◆ PROBLEM REQUIREMENTS
Show every line of the data where the word "name" can be found.

◆ RECORDS PROVIDED
>>>
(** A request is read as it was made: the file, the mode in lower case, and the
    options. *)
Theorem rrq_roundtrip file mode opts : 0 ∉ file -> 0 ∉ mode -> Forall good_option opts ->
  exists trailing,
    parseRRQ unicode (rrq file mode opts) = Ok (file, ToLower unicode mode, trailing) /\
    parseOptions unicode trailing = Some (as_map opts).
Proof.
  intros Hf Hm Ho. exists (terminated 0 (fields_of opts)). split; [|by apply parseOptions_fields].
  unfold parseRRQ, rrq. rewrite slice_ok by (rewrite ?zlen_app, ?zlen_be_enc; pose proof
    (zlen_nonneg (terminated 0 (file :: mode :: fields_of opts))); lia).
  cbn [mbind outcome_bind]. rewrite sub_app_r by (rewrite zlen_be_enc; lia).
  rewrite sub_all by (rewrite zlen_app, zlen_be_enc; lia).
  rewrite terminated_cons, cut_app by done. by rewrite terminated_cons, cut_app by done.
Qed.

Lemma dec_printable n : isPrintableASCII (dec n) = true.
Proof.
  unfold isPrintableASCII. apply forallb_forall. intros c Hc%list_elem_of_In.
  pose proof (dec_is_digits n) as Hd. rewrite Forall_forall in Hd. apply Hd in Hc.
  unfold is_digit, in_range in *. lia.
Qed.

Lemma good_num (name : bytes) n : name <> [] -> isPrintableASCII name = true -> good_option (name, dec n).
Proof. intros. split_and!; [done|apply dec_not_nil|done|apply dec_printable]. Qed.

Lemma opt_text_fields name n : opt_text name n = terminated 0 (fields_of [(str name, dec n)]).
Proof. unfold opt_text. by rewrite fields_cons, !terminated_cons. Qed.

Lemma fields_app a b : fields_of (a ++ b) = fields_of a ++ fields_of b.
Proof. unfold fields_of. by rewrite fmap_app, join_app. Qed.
<<<
◆ RESULT BELOW
Lemma good_num (name : bytes) n : name <> [] -> isPrintableASCII name = true -> good_option (name, dec n).
Lemma opt_text_fields name n : opt_text name n = terminated 0 (fields_of [(str name, dec n)]).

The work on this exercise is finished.